- **WORK REQUIRED**:
Only one stretch of the listing below is wanted. Begin at the line that has "The cluster (src/crates/cluster/src): [Cluster]", stop after the line that has "or reads the", and repeat every line in between exactly.

- **EXTRACTED RECORDS**:
........
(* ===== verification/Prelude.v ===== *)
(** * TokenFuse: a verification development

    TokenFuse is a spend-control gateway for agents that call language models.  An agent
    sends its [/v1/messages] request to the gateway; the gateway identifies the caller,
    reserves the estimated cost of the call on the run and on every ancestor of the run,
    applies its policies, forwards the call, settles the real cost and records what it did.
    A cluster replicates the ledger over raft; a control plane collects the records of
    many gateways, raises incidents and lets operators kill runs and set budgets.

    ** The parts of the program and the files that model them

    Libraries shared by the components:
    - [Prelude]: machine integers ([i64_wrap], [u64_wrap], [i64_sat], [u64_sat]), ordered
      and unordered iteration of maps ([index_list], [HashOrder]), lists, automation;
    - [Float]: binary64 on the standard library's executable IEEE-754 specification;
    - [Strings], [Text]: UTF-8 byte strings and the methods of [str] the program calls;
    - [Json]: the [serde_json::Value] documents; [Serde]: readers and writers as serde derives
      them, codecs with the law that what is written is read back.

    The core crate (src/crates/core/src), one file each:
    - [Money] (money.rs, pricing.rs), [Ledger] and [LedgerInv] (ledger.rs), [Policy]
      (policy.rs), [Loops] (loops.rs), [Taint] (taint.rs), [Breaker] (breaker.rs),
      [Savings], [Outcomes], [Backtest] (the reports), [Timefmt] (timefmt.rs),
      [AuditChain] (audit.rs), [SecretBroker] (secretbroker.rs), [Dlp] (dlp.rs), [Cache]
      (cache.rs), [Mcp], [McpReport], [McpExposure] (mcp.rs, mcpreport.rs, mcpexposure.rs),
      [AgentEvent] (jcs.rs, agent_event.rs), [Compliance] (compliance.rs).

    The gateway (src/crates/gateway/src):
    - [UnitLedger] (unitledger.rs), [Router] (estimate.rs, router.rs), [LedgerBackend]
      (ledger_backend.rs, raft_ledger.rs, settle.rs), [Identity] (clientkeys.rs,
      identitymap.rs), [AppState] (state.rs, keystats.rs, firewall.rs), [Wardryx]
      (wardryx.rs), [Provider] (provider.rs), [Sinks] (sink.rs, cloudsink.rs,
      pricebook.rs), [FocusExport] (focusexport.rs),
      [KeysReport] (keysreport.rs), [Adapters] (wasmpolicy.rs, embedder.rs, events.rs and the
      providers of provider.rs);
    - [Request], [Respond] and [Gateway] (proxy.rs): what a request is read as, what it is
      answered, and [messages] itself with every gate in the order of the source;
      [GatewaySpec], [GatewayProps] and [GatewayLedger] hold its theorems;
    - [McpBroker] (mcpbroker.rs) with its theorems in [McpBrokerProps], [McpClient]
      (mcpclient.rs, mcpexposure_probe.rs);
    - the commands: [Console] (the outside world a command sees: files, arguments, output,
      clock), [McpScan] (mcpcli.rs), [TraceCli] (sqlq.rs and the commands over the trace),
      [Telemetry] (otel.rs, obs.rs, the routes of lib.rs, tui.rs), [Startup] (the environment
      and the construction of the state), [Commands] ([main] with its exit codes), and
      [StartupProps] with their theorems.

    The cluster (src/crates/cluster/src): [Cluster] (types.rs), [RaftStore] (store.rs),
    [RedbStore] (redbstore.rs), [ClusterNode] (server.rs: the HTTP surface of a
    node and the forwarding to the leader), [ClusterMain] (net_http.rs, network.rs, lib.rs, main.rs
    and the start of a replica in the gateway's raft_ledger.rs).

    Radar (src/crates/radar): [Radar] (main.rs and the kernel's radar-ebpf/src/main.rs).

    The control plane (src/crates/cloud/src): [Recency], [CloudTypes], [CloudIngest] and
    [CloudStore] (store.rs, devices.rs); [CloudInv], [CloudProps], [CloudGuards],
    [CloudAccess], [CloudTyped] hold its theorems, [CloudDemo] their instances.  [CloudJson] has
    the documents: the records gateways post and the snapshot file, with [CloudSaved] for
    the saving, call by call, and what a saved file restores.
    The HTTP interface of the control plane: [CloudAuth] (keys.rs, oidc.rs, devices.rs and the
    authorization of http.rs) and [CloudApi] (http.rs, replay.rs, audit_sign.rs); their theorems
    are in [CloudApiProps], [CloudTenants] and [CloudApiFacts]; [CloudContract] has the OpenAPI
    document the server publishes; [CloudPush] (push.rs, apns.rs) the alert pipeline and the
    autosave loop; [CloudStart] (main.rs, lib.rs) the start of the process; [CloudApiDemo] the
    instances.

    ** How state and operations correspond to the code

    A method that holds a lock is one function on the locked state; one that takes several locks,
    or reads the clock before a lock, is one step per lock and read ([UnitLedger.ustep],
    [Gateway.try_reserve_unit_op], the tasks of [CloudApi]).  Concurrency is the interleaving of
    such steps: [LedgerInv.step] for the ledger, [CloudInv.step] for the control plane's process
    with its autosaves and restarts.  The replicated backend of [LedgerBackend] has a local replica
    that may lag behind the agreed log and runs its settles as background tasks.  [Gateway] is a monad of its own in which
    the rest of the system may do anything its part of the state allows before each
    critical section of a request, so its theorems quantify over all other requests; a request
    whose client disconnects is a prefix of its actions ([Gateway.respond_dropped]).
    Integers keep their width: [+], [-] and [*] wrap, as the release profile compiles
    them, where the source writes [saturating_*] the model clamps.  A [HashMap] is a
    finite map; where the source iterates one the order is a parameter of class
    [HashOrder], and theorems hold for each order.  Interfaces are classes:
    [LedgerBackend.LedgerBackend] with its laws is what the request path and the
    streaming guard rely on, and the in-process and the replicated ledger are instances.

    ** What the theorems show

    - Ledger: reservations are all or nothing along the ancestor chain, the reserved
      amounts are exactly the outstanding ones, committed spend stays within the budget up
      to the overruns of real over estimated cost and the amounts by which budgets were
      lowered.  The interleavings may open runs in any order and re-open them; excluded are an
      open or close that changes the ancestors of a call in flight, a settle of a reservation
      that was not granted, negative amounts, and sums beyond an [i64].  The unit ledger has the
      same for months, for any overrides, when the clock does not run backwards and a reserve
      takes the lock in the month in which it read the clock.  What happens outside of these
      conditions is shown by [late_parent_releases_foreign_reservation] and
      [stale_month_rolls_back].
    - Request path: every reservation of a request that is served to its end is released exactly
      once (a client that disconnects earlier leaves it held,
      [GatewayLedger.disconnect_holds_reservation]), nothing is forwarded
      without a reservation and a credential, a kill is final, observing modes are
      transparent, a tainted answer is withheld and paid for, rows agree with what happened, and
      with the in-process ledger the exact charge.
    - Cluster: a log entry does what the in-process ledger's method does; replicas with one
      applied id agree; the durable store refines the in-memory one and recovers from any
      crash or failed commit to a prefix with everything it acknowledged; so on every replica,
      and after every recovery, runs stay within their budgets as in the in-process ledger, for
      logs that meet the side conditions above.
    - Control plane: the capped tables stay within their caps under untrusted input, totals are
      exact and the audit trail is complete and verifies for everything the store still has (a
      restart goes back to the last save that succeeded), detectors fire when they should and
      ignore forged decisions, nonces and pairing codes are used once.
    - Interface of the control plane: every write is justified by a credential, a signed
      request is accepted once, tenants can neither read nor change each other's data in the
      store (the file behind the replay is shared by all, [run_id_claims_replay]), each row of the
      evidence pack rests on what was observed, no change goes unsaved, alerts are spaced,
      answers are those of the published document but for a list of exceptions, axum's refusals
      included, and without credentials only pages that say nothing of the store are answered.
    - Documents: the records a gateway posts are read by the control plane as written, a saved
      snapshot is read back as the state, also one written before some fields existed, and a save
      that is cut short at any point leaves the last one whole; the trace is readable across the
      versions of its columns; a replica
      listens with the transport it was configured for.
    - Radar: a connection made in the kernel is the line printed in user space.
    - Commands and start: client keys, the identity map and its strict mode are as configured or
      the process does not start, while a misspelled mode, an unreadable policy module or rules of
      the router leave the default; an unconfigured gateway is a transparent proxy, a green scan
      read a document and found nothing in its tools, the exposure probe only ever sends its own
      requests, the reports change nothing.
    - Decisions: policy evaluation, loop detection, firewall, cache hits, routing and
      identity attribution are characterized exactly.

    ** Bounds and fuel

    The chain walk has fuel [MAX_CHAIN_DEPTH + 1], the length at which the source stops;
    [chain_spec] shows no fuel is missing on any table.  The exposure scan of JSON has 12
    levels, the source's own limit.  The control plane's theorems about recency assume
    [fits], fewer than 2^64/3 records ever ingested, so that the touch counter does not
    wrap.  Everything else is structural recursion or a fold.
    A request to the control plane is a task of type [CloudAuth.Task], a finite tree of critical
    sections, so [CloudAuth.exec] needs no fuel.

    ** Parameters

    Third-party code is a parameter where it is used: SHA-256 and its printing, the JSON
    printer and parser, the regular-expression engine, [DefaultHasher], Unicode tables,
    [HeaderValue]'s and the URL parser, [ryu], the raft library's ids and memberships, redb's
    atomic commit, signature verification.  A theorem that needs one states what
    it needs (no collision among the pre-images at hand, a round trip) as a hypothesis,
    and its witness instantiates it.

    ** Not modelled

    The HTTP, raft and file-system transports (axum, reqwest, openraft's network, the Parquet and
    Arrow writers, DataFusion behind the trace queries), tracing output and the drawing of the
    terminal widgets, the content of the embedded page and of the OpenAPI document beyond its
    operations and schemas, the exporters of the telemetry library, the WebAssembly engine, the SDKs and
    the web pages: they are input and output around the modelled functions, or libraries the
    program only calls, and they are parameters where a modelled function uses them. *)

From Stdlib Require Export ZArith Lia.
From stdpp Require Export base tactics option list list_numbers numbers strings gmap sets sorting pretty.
........
- **RESPONSE TO THE TASK**:
    The cluster (src/crates/cluster/src): [Cluster] (types.rs), [RaftStore] (store.rs),
    [RedbStore] (redbstore.rs), [ClusterNode] (server.rs: the HTTP surface of a
    node and the forwarding to the leader), [ClusterMain] (net_http.rs, network.rs, lib.rs, main.rs
    and the start of a replica in the gateway's raft_ledger.rs).

    Radar (src/crates/radar): [Radar] (main.rs and the kernel's radar-ebpf/src/main.rs).

    The control plane (src/crates/cloud/src): [Recency], [CloudTypes], [CloudIngest] and
    [CloudStore] (store.rs, devices.rs); [CloudInv], [CloudProps], [CloudGuards],
    [CloudAccess], [CloudTyped] hold its theorems, [CloudDemo] their instances.  [CloudJson] has
    the documents: the records gateways post and the snapshot file, with [CloudSaved] for
    the saving, call by call, and what a saved file restores.
    The HTTP interface of the control plane: [CloudAuth] (keys.rs, oidc.rs, devices.rs and the
    authorization of http.rs) and [CloudApi] (http.rs, replay.rs, audit_sign.rs); their theorems
    are in [CloudApiProps], [CloudTenants] and [CloudApiFacts]; [CloudContract] has the OpenAPI
    document the server publishes; [CloudPush] (push.rs, apns.rs) the alert pipeline and the
    autosave loop; [CloudStart] (main.rs, lib.rs) the start of the process; [CloudApiDemo] the
    instances.

    ** How state and operations correspond to the code

    A method that holds a lock is one function on the locked state; one that takes several locks,
    or reads the clock before a lock, is one step per lock and read ([UnitLedger.ustep],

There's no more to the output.